● **Assignment**: Go through the data and copy each line where the word "that" shows up.

[Saved entries]
Segment Open

(** * sealos-state-metrics: the configurable collector and the windowed aggregators

    A shallow embedding of
    - [pkg/collector/dynamic]: the path extractor ([helpers.go]) and the
      configuration-driven collector (descriptor construction, the resource
      cache with its three event handlers, the six metric strategies and the
      two-pass [collect]);
    - [pkg/collector/pod]: [PodAggregator];
    - [pkg/collector/event]: [EventAggregator].

    Conventions.
    - A Go [map[string]T] is a [gmap string T]. Go ranges over a map in an
      unspecified order; where only the order of the output depends on it the
      model ranges in [map_to_list] order and the statements speak of
      membership and length, and where the result itself depends on it
      ([removeOldest]) the enumeration is an explicit argument.
    - [float64] is Rocq's primitive binary64 [float].
    - [time.Time] is a point on an integer nanosecond time line ([Z]),
      [time.Duration] a signed 64-bit count of nanoseconds with wrap-around.
      [time.Now()] is an explicit argument [now].
    - A call that may panic returns an [outcome].
    - [sync.RWMutex]: every handler body is one critical section, so a
      handler is one atomic transition of the guarded state. Debug logging in
      the handlers is left out; the warning of [initMetrics] is kept. *)

From Stdlib Require Import ZArith Floats Ascii String List Lia.
From stdpp Require Import gmap strings list fin_maps sorting.

Local Open Scope string_scope.
Local Open Scope Z_scope.
Local Open Scope list_scope.

#[local] Set Warnings "-register-all".

(** ** Go preliminaries *)

(** The result of a call that either returns or panics. *)
Inductive outcome (A : Type) : Type :=
| Ret (a : A)
| Panic (msg : string).
Arguments Ret {A} a.
Arguments Panic {A} msg.

#[global] Instance outcome_ret : MRet outcome := fun A a => Ret a.
#[global] Instance outcome_bind : MBind outcome := fun A B f m =>
  match m with
  | Ret a => f a
  | Panic msg => Panic msg
  end.

(** Runs [f] over a list from left to right, stopping at the first panic. *)
Fixpoint forM {A B : Type} (f : A -> outcome (list B)) (l : list A) : outcome (list B) :=
  match l with
  | [] => Ret []
  | x :: rest =>
      match f x with
      | Ret ys =>
          match forM f rest with
          | Ret zs => Ret (ys ++ zs)
          | Panic msg => Panic msg
          end
      | Panic msg => Panic msg
      end
  end.

(** Two's complement wrap-around of a 64-bit signed integer. *)
Definition wrap64 (z : Z) : Z := (z + 2 ^ 63) mod 2 ^ 64 - 2 ^ 63.

(** [float64(v)] for an integer [v]: the nearest binary64, ties to even. *)
Definition float64_of_Z (z : Z) : float :=
  SF2Prim (binary_normalize 53 1024 z 0 false).

(** The dynamic values ([any]) that the package inspects. The kinds are those
    that [toFloat64] tells apart, together with [nil], maps and slices.
    [float32] carries its value widened to binary64 (the widening is exact).
    The content of an [unstructured.Unstructured] decoded from JSON holds
    only [ANil], [ABool], [AString], [AFloat64], [AInt64], [AMap] and
    [ASlice]. *)
Inductive any : Type :=
| ANil
| ABool (b : bool)
| AString (s : string)
| AFloat64 (f : float)
| AFloat32 (f : float)
| AInt (z : Z)
| AInt32 (z : Z)
| AInt64 (z : Z)
| AUint (z : Z)
| AUint32 (z : Z)
| AUint64 (z : Z)
| AMap (m : gmap string any)
| ASlice (l : list any).

(** [unstructured.Unstructured]: [Object map[string]interface{}]. *)
Record Unstructured : Type := { Object : gmap string any }.

(** [strings.Split(s, sep)] for a one-byte separator. *)
Fixpoint Split (sep : ascii) (s : string) : list string :=
  match s with
  | EmptyString => [EmptyString]
  | String c rest =>
      if Ascii.eqb c sep then EmptyString :: Split sep rest
      else match Split sep rest with
           | x :: xs => String c x :: xs
           | [] => [String c EmptyString]
           end
  end.

(** *** [strconv.ParseFloat]

    The function belongs to Go's library and is a parameter of the
    development. Its result [(f, err)] is one of: [err == nil] and [f] the
    parsed number; [err] is [ErrSyntax] and [f] is [0]; [err] is [ErrRange]
    and [f] is [+Inf] or [-Inf]. *)
Inductive ParseFloatResult : Type :=
| Parsed (f : float)
| ErrSyntax
| ErrRange (negative : bool).

Definition ParseFloat_value (r : ParseFloatResult) : float :=
  match r with
  | Parsed f => f
  | ErrSyntax => 0%float
  | ErrRange negative => if negative then neg_infinity else infinity
  end.

Definition ParseFloat_failed (r : ParseFloatResult) : bool :=
  match r with
  | Parsed _ => false
  | _ => true
  end.

Class Strconv : Type := ParseFloat : string -> ParseFloatResult.

(** *** [k8s.io/apimachinery]: nested field access *)

Inductive error : Type :=
| NoError
| AccessorError.

Definition failed (e : error) : bool :=
  match e with
  | NoError => false
  | AccessorError => true
  end.

Module unstructured.

(** The loop of [NestedFieldNoCopy], started at [val]. *)
Fixpoint walk (val : any) (fields : list string) : any * bool * error :=
  match fields with
  | [] => (val, true, NoError)
  | field :: rest =>
      match val with
      | ANil => (ANil, false, NoError)
      | AMap m =>
          match m !! field with
          | Some v => walk v rest
          | None => (ANil, false, NoError)
          end
      | _ => (ANil, false, AccessorError)
      end
  end.

Definition NestedFieldNoCopy (obj : gmap string any) (fields : list string)
  : any * bool * error :=
  walk (AMap obj) fields.

Definition NestedString (obj : gmap string any) (fields : list string)
  : string * bool * error :=
  let '(val, found, err) := NestedFieldNoCopy obj fields in
  if negb found || failed err then ("", found, err)
  else match val with
       | AString s => (s, true, NoError)
       | _ => ("", false, AccessorError)
       end.

(** [runtime.DeepCopyJSONValue] copies maps and slices recursively, returns
    [string], [int64], [bool], [float64] and [nil] as they are and panics
    on every other kind. The copy is equal to the original, so the model
    returns the value itself where the copy succeeds. *)
Fixpoint jsonCopyable (x : any) : bool :=
  match x with
  | AMap m => map_fold (fun _ v acc => jsonCopyable v && acc) true m
  | ASlice l => forallb jsonCopyable l
  | AString _ | AInt64 _ | ABool _ | AFloat64 _ | ANil => true
  | _ => false
  end.

Definition DeepCopyJSONValue (x : any) : outcome any :=
  if jsonCopyable x then Ret x else Panic "cannot deep copy".

(** A [nil] map or slice is [None]. *)
Definition NestedMap (obj : gmap string any) (fields : list string)
  : outcome (option (gmap string any) * bool * error) :=
  let '(val, found, err) := NestedFieldNoCopy obj fields in
  if negb found || failed err then Ret (None, found, err)
  else match val with
       | AMap m =>
           match DeepCopyJSONValue (AMap m) with
           | Ret _ => Ret (Some m, true, NoError)
           | Panic msg => Panic msg
           end
       | _ => Ret (None, false, AccessorError)
       end.

Definition NestedSlice (obj : gmap string any) (fields : list string)
  : outcome (option (list any) * bool * error) :=
  let '(val, found, err) := NestedFieldNoCopy obj fields in
  if negb found || failed err then Ret (None, found, err)
  else match val with
       | ASlice l =>
           match DeepCopyJSONValue (ASlice l) with
           | Ret _ => Ret (Some l, true, NoError)
           | Panic msg => Panic msg
           end
       | _ => Ret (None, false, AccessorError)
       end.

Definition getNestedString (obj : gmap string any) (fields : list string) : string :=
  let '(val, found, err) := NestedString obj fields in
  if negb found || failed err then "" else val.

Definition GetNamespace (u : Unstructured) : string :=
  getNestedString (Object u) ["metadata"; "namespace"].

Definition GetName (u : Unstructured) : string :=
  getNestedString (Object u) ["metadata"; "name"].

End unstructured.

(** ** helpers.go *)

Definition extractFieldString (obj : Unstructured) (path : string) : string :=
  if decide (path = "") then ""
  else
    let parts := Split "." path in
    let '(value, _, _) := unstructured.NestedString (Object obj) parts in
    value.

Section ToFloat.
Context {strconv : Strconv}.

Definition toFloat64 (value : any) : float :=
  match value with
  | AFloat64 v => v
  | AFloat32 v => v
  | AInt v => float64_of_Z v
  | AInt32 v => float64_of_Z v
  | AInt64 v => float64_of_Z v
  | AUint v => float64_of_Z v
  | AUint32 v => float64_of_Z v
  | AUint64 v => float64_of_Z v
  | ABool v => if v then 1%float else 0%float
  | AString v => ParseFloat_value (ParseFloat v)
  | _ => 0%float
  end.

Definition extractFieldFloat (obj : Unstructured) (path : string) : float :=
  if decide (path = "") then 0%float
  else
    let parts := Split "." path in
    let '(value, found, err) := unstructured.NestedFieldNoCopy (Object obj) parts in
    if failed err || negb found then 0%float
    else toFloat64 value.

End ToFloat.

Definition extractFieldMap (obj : Unstructured) (path : string)
  : outcome (option (gmap string any)) :=
  if decide (path = "") then Ret None
  else
    let parts := Split "." path in
    match unstructured.NestedMap (Object obj) parts with
    | Ret (value, found, err) =>
        if failed err || negb found then Ret None else Ret value
    | Panic msg => Panic msg
    end.

Definition extractFieldSlice (obj : Unstructured) (path : string)
  : outcome (option (list any)) :=
  if decide (path = "") then Ret None
  else
    let parts := Split "." path in
    match unstructured.NestedSlice (Object obj) parts with
    | Ret (value, found, err) =>
        if failed err || negb found then Ret None else Ret value
    | Panic msg => Panic msg
    end.

(** *** [sanitizeName]

    [strings.Map] ranges over the runes of its argument. A rune is decoded as
    Go's [range] over a string does: a well-formed UTF-8 sequence is one
    rune, and a byte that starts no well-formed sequence is the rune
    [RuneError] of width one. *)

Definition code (c : ascii) : Z := Z.of_N (N_of_ascii c).

Definition between (lo hi : Z) (c : ascii) : bool :=
  (lo <=? code c) && (code c <=? hi).

Definition RuneError : Z := 0xFFFD.

(** Size of the sequence announced by a leading byte and the range accepted
    for its second byte ([utf8.first] and [utf8.acceptRanges]). *)
Definition leading (c : ascii) : option (nat * Z * Z) :=
  if between 0xC2 0xDF c then Some (2%nat, 0x80, 0xBF)
  else if code c =? 0xE0 then Some (3%nat, 0xA0, 0xBF)
  else if between 0xE1 0xEC c || between 0xEE 0xEF c then Some (3%nat, 0x80, 0xBF)
  else if code c =? 0xED then Some (3%nat, 0x80, 0x9F)
  else if code c =? 0xF0 then Some (4%nat, 0x90, 0xBF)
  else if between 0xF1 0xF3 c then Some (4%nat, 0x80, 0xBF)
  else if code c =? 0xF4 then Some (4%nat, 0x80, 0x8F)
  else None.

Definition low6 (c : ascii) : Z := Z.land (code c) 0x3F.

(** The rune at the head of [String c rest] and its width in bytes. *)
Definition decodeRune (c : ascii) (rest : string) : Z * nat :=
  if code c <? 0x80 then (code c, 1%nat)
  else
    match leading c with
    | None => (RuneError, 1%nat)
    | Some (sz, lo, hi) =>
        match rest with
        | String b1 r1 =>
            if negb (between lo hi b1) then (RuneError, 1%nat)
            else if (sz =? 2)%nat then
              (Z.lor (Z.shiftl (Z.land (code c) 0x1F) 6) (low6 b1), 2%nat)
            else
              match r1 with
              | String b2 r2 =>
                  if negb (between 0x80 0xBF b2) then (RuneError, 1%nat)
                  else if (sz =? 3)%nat then
                    (Z.lor (Z.shiftl (Z.land (code c) 0x0F) 12)
                       (Z.lor (Z.shiftl (low6 b1) 6) (low6 b2)), 3%nat)
                  else
                    match r2 with
                    | String b3 _ =>
                        if negb (between 0x80 0xBF b3) then (RuneError, 1%nat)
                        else
                          (Z.lor (Z.shiftl (Z.land (code c) 0x07) 18)
                             (Z.lor (Z.shiftl (low6 b1) 12)
                                (Z.lor (Z.shiftl (low6 b2) 6) (low6 b3))), 4%nat)
                    | EmptyString => (RuneError, 1%nat)
                    end
              | EmptyString => (RuneError, 1%nat)
              end
        | EmptyString => (RuneError, 1%nat)
        end
    end.

(** [strings.Map] for a mapping whose results are one-byte runes. [skip]
    counts the bytes left of the rune that was just mapped. *)
Fixpoint MapFrom (mapping : Z -> ascii) (skip : nat) (s : string) : string :=
  match s with
  | EmptyString => EmptyString
  | String c rest =>
      match skip with
      | S k => MapFrom mapping k rest
      | O =>
          let '(r, width) := decodeRune c rest in
          String (mapping r) (MapFrom mapping (Nat.pred width) rest)
      end
  end.

Definition Map (mapping : Z -> ascii) (s : string) : string := MapFrom mapping 0 s.

(** [strings.ToLower] on a string of one-byte runes. *)
Definition lowerByte (c : ascii) : ascii :=
  if between 65 90 c then ascii_of_N (N_of_ascii c + 32) else c.

Fixpoint ToLower (s : string) : string :=
  match s with
  | EmptyString => EmptyString
  | String c rest => String (lowerByte c) (ToLower rest)
  end.

Definition sanitizeName (name : string) : string :=
  let result :=
    Map (fun r =>
           if ((97 <=? r) && (r <=? 122)) || ((65 <=? r) && (r <=? 90))
              || ((48 <=? r) && (r <=? 57)) || (r =? 95)
           then ascii_of_N (Z.to_N r)
           else "_"%char) name in
  ToLower result.

(** [sort.Strings] orders strings byte-wise. *)
Definition string_le (a b : string) : Prop := String.leb a b = true.

#[global] Instance string_le_dec : RelDecision string_le.
Proof. intros a b. unfold string_le. apply _. Defined.

Definition sort_Strings (keys : list string) : list string :=
  merge_sort string_le keys.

Segment Closed

● **Exercise output**:
    - A call that may panic returns an [outcome].
(** The result of a call that either returns or panics. *)
(** The dynamic values ([any]) that the package inspects. The kinds are those
    that [toFloat64] tells apart, together with [nil], maps and slices.
    rune, and a byte that starts no well-formed sequence is the rune
    counts the bytes left of the rune that was just mapped. *)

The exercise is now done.